▶ _RAW DATA_
(* ===== verification/StackIo.v ===== *)
(** * From a transfer to the bus

    uGDS, libnvm and the kernel module together: a buffer in GPU memory is registered, the module
    serving the ioctl, and later a transfer uses it.  The commands the controller is given move
    the bytes of the request between the namespace and the bytes of the dma-buf. *)
From stdpp Require Import prelude gmap gmultiset list sorting.
From Stdlib Require Import ZArith Lia.
From S2P Require Import DrvSg DrvState DrvMap DrvPci DrvProofs DrvLife DrvCases.
From S2P Require Import Prelude NvmTypes NvmUtil NvmError NvmQueue NvmCmd NvmDevice Admin UgdsTypes.
From S2P Require Import UgdsIo UgdsIoSpec LibState Ctrl Dma LinuxDma DmaSpec Aq Rpc UgdsHandle UgdsRw.
From S2P Require Import LibInv LibProofs LibClient Ledger UgdsApi UgdsLink UgdsClient UgdsCases UgdsTestsCases Stack.
Local Open Scope Z_scope.

(** The bytes of a transfer through the pages of a handle, from the page of [start] on. *)
Lemma xfer_bytes_bus ps disk pages start n (i : nat) :
  0 < ps -> 0 <= start -> start mod ps = 0 -> Z.of_nat i < n ->
  xfer_bytes ps disk (drop (Z.to_nat (start / ps)) pages) n !! i =
    Some (disk + Z.of_nat i, bus_addr ps pages (start + Z.of_nat i)).
Proof.
  intros Hps Hs Hm Hi. rewrite lookup_xfer_bytes by done. do 2 f_equal. unfold bus_addr.
  apply Z.div_exact in Hm; [|lia]. replace (start + Z.of_nat i) with (Z.of_nat i + start / ps * ps) by lia.
  rewrite Z.div_add, Z.mod_add by lia.
  f_equal. rewrite !nth_lookup, lookup_drop. do 2 f_equal.
  pose proof (Z.div_pos start ps). pose proof (Z.div_pos (Z.of_nat i) ps). lia.
Qed.

(** The pages of a part of a buffer that starts at a page. *)
Lemma part_pages ps start size len n :
  0 < ps -> 0 <= start -> start mod ps = 0 -> start + size <= len -> len <= ps * n -> start / ps + cdiv size ps <= n.
Proof.
  intros Hps Hs Hm Hle Hn. apply Z.div_exact in Hm; [|lia]. unfold cdiv.
  assert ((size + ps - 1) / ps < n - start / ps + 1); [|lia]. apply Z.div_lt_upper_bound; [lia|]. nia.
Qed.

Section stack_io.
Context `{Env} {E : Type} `{Device E, HostMem E}.
Context `{KernelOk}.
Context `{!Benign}.

(** What registering a buffer did. *)
Lemma buf_register_run hip buf len (g : ugds E) g' :
  uGDSBufRegister hip buf len g = Some (UGDS_OK, g') ->
  exists ctrl a, drv_default_ctrl (g_driver g) = Some ctrl /\ drv_buf_registry (g_driver g') !! buf = Some a /\
    nvm_dma_map_device hip ctrl buf len (g_lib g) = Some ((0, a), g_lib g').
Proof.
  unfold uGDSBufRegister, mbind at 1, M_bind at 1, get. destruct (drv_initialized (g_driver g)); simpl; [|done].
  case_decide; [done|]. destruct (drv_buf_registry (g_driver g) !! buf); [done|].
  destruct (drv_default_ctrl (g_driver g)) as [ctrl|]; [|done]. unfold mbind, M_bind at 1, on_lib.
  destruct (nvm_dma_map_device hip ctrl buf len (g_lib g)) as [[[r a] l]|] eqn:Emap; simpl; [|done].
  case_decide as Hr; [done|]. simpl in Hr. assert (r = 0) as -> by (destruct (decide (r = 0)); tauto).
  intros [= <-]. exists ctrl, a. simpl. split_and!; [done|apply lookup_insert_eq|done].
Qed.

(** The controllers of a process have the pages of the host. *)
Lemma default_ctrl_pages (g : ugds E) ctrl : ugds_inv g -> drv_default_ctrl (g_driver g) = Some ctrl ->
  exists ct, l_heap (g_lib g) !! ctrl = Some (OCtrl ct) /\ ctrl < l_next (g_lib g) /\
    ctrl_page_size (c_handle ct) = sc_pagesize /\ 0 < sc_pagesize.
Proof.
  intros [Hh _ _ Hd _] Hc. destruct (Hd ctrl Hc) as (fh & hs & Hfh & <-).
  destruct (holds_live _ _ _ (RCtrl (hs_ctrl hs)) Hh) as (ct & Hct & Hps & Hsc & _).
  { apply elem_of_app. left. by eapply handles_ledger_ctrl. }
  exists ct. pose proof (h_dom _ _ _ (ho_inv _ _ _ Hh) _ _ Hct). rewrite <- Hsc. split_and!; [done|lia|done|done].
Qed.

(** The page and the block size a transfer uses. *)
Lemma world_pages (g : ugds E) fh hs buf size fo bo w :
  machine_ok (E := E) -> ugds_inv g -> io_legal g fh size fo bo -> fh <> NULL -> g_handles g !! fh = Some hs ->
  io_at g hs buf = Some w -> ctrl_page_size (hs_ctrl (w_hs w)) = sc_pagesize /\ hs_block_size (w_hs w) = hs_block_size hs.
Proof.
  intros Hm [Hh _ Hhs _ _] (_ & _ & _ & _ & Hu) Hne Hfh Ew. rewrite Hfh in Hu. destruct Hu as [|Hu]; [done|].
  destruct (io_at_live (mo_pow Hm) 0 _ g hs buf Hh (handle_in_ledger _ _ _ Hfh) (proj2 (Hhs _ _ Hfh)) Hu)
    as (w0 & Ew0 & _ & Hsc & _ & _ & _ & Ebs); [intros b; apply buf_in_ledger|].
  rewrite Ew in Ew0. by injection Ew0 as <-.
Qed.

(** The byte moves [moves] are the first [n] bytes of a request at [fo] in the namespace, each with the
    bus address [at_byte] gives for the byte of the buffer, from [start] on. *)
Definition moves_bytes (at_byte : Z -> Z -> Prop) (fo start n : Z) (moves : list (Z * Z)) : Prop :=
  length moves = Z.to_nat n /\
  forall i, 0 <= i < n -> exists x, moves !! Z.to_nat i = Some (fo + i, x) /\ at_byte (start + i) x.

(** A request for a part of a buffer of [len] bytes, from a page of the host on. *)
Record part_of (hs : HandleState Z Z) (buf len size fo bo : Z) : Prop := {
  po_buf : buf <> NULL;
  po_size : size <> 0 /\ size mod hs_block_size hs = 0;
  po_file : 0 <= fo /\ fo mod hs_block_size hs = 0;
  po_start : 0 <= bo /\ bo mod sc_pagesize = 0;
  po_len : bo + size <= len;
}.

(** What a read or write does: its doorbells ask for the first [n] bytes of the request. *)
Definition transfers (at_byte : Z -> Z -> Prop) (rd : bool) hip (g : ugds E) fh (hs : HandleState Z Z) buf size fo bo : Prop :=
  exists w qp r w' evs n,
    io_at g hs buf = Some w /\ cur_qp w = Some qp /\
    do_ucall ((if rd then Read else Write) hip fh buf size fo bo) g = Some (inr r, io_back g fh hs w') /\
    w_trace w' = w_trace w ++ evs /\
    Forall (event_ok (qp_sq qp) (io_opcode (if rd then NVM_IO_READ else NVM_IO_WRITE)) (hs_ns_id (w_hs w))) evs /\
    moves_bytes at_byte fo bo n (mjoin (event_bytes sc_pagesize (hs_block_size hs) (qp_sq qp) (qp_prp_dma qp) <$> evs)) /\
    0 <= n <= size /\ (r = size /\ n = size \/ r = - EIO \/ r = - EINVAL /\ n = 0).

(** A transfer through a handle in which the bytes of the buffer have the addresses [at_byte]. *)
Lemma transfer_bytes at_byte (rd : bool) hip (g : ugds E) fh hs buf a k len size fo bo :
  machine_ok (E := E) -> ureach g -> io_legal g fh size fo bo -> fh <> NULL -> g_handles g !! fh = Some hs ->
  drv_buf_registry (g_driver g) !! buf = Some a -> dma_at (g_lib g) a = Some (k_handle k) ->
  part_of hs buf len size fo bo -> 0 < sc_pagesize -> len <= sc_pagesize * dma_n_ioaddrs (k_handle k) ->
  (forall b, 0 <= b < len -> at_byte b (bus_addr sc_pagesize (dma_ioaddrs (k_handle k)) b)) ->
  transfers at_byte rd hip g fh hs buf size fo bo.
Proof.
  intros Hm Hg Hl Hfh Hhs Hreg Hd [Hnull Hsz Hfo [Hb0 Hbm] Hfit] Hps Hn Hbytes. pose proof (ureach_inv g Hm Hg) as Hinv.
  destruct (handle_io_moves g hip fh hs buf a (k_handle k) size fo bo (io_opcode (if rd then NVM_IO_READ else NVM_IO_WRITE)))
    as (w & r & w' & Ew & Hrun & qp & n & Hqp & Hnr & (evs & Htr & Hevs & Hmoves) & Hend); try done; [apply Hm| |by destruct rd|].
  { constructor; try done. eapply part_pages; [done|done|done|exact Hfit|done]. }
  destruct (world_pages g fh hs buf size fo bo w Hm Hinv Hl Hfh Hhs Ew) as [Hwp Hwb]. rewrite Hwp, Hwb in Hmoves.
  exists w, qp, r, w', evs, n. split_and!; try done; try lia.
  - destruct rd; cbn [do_ucall]; unfold mbind, M_bind; by rewrite Hrun.
  - unfold moves_bytes. rewrite Hmoves. split; [apply length_xfer_bytes|]. intros i Hi. eexists.
    rewrite xfer_bytes_bus by (done || lia). rewrite Z2Nat.id by lia. split; [done|]. apply Hbytes. lia.
Qed.


End stack_io.

(** ** Processes that register GPU memory and read into it *)

(** The operating system of a process with the words [user] in memory; its call number 43 is the
    ioctl for the buffer with the array at [p], the others map host memory of the library. *)
Definition proc_env (b : gpu_backend) (user : gmap Z Z) (p : Z) : Env := {|
  sys _ := 0; mmap_ok _ := true; cap_reg _ := 0x3ff; sc_pagesize := 4096;
  io_addr n i := if decide (n = 43%nat) then default 0 (user !! (p + 8 * i)) else 0x10000 * (i + 1);
  backend := b; uninit := mk_queue 0 0 0 0 0 0 0 0 0 0 false 0 0 0 0 |}.

Section proc.
Context (env : Env).

Fixpoint proc_run (cs : list ucall) (g : ugds nines) : ugds nines :=
  match cs with
  | [] => g
  | c :: cs => match @do_ucall env nines _ _ c g with Some (_, g) => proc_run cs g | None => g end
  end.
Fixpoint proc_legal (cs : list ucall) (g : ugds nines) : Prop :=
  match cs with
  | [] => True
  | c :: cs => @ulegal env nines g c /\
      match @do_ucall env nines _ _ c g with Some (_, g) => proc_legal cs g | None => False end
  end.
Definition proc_start : ugds nines := ugds_start no_cmds no_prp mk_nines.

Lemma proc_reach cs : proc_legal cs proc_start -> @ureach env nines _ _ (proc_run cs proc_start).
Proof.
  generalize (ureach_start (H := env) no_cmds no_prp mk_nines). fold proc_start. generalize proc_start.
  induction cs as [|c cs IH]; intros g Hg; [done|]. simpl. intros [Hl Hc].
  destruct (do_ucall c g) as [[r g']|] eqn:E; [|done]. apply IH; [|done]. by eapply ureach_call.
Qed.

Definition with_fd : list ucall := [DriverOpen; HandleRegister false fd3].
Definition before_buf : ugds nines := proc_run with_fd proc_start.
Definition after_buf (hip : hip_info) (len : Z) : ugds nines :=
  proc_run (with_fd ++ [BufRegister hip 0x7f0000000000 len]) proc_start.
Definition proc_handle (hip : hip_info) (len : Z) : HandleState Z Z :=
  default (mk_hs 0 0 0 None 0 zero_ctrl_info (mk_ns_info 0 0 0 0 0 0) 0 0 0 0 0 [] 0) (g_handles (after_buf hip len) !! 1).
Definition proc_dma (hip : hip_info) (len : Z) : Z :=
  default 0 (drv_buf_registry (g_driver (after_buf hip len)) !! 0x7f0000000000).
End proc.

Lemma proc_words b user p i x : user !! (p + 8 * i) = Some x -> @io_addr (proc_env b user p) 43 i = x.
Proof. intros Hx. simpl. by rewrite Hx. Qed.

Definition dmabuf_served : machine := served_machine NVM_MAP_DMABUF_MEMORY.
Definition hip_env : Env := proc_env BACKEND_HIP (v_user (d_vars (mc_drv dmabuf_served))) 0x5000.


(** The same with CUDA: 100000 bytes are two GPU pages. *)
Definition cuda_choice : choice := mk_choice false (mk_request 0x7f0000000000 2 0x9000) true true 77 78 64.
Definition cuda_machine : Kernel := demo_kernel cuda_choice.

#[local] Instance cuda_benign : @Benign cuda_machine.
Proof. split; simpl; try done. by intros n arg r [= <-]. Qed.

Definition cuda_idle : machine := default (mk_machine (drv_start ∅) []) (DrvCases.after cuda_machine [Probe 7; Probe 8]).
Definition cuda_served : machine :=
  next_machine cuda_idle (@do_event cuda_machine (Ioctl 900 4 NVM_MAP_DEVICE_MEMORY 0) cuda_idle).
Definition cuda_env : Env := proc_env BACKEND_CUDA (v_user (d_vars (mc_drv cuda_served))) 0x9000.

Lemma cuda_is_served :
  @served cuda_env cuda_machine 43 (cuda_request 0x7f0000000000 100000 0x9000) 2 0x9000 cuda_idle cuda_served.
Proof.
  eexists NVM_MAP_DEVICE_MEMORY, _, 900, 4, 0, 0. split_and!; [vm_compute; reflexivity|vm_compute; reflexivity|reflexivity| |done|].
  - intros _ k x [= <-]. vm_compute. reflexivity.
  - intros i a _ Ha. by apply proc_words.
Qed.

▶ _INSTRUCTIONS FOR THE TASK_
Scan the records above for the string "uGDSBufRegister", then report every line that contains it.

▶ _WRITTEN ANSWER_
  uGDSBufRegister hip buf len g = Some (UGDS_OK, g') ->
  unfold uGDSBufRegister, mbind at 1, M_bind at 1, get. destruct (drv_initialized (g_driver g)); simpl; [|done].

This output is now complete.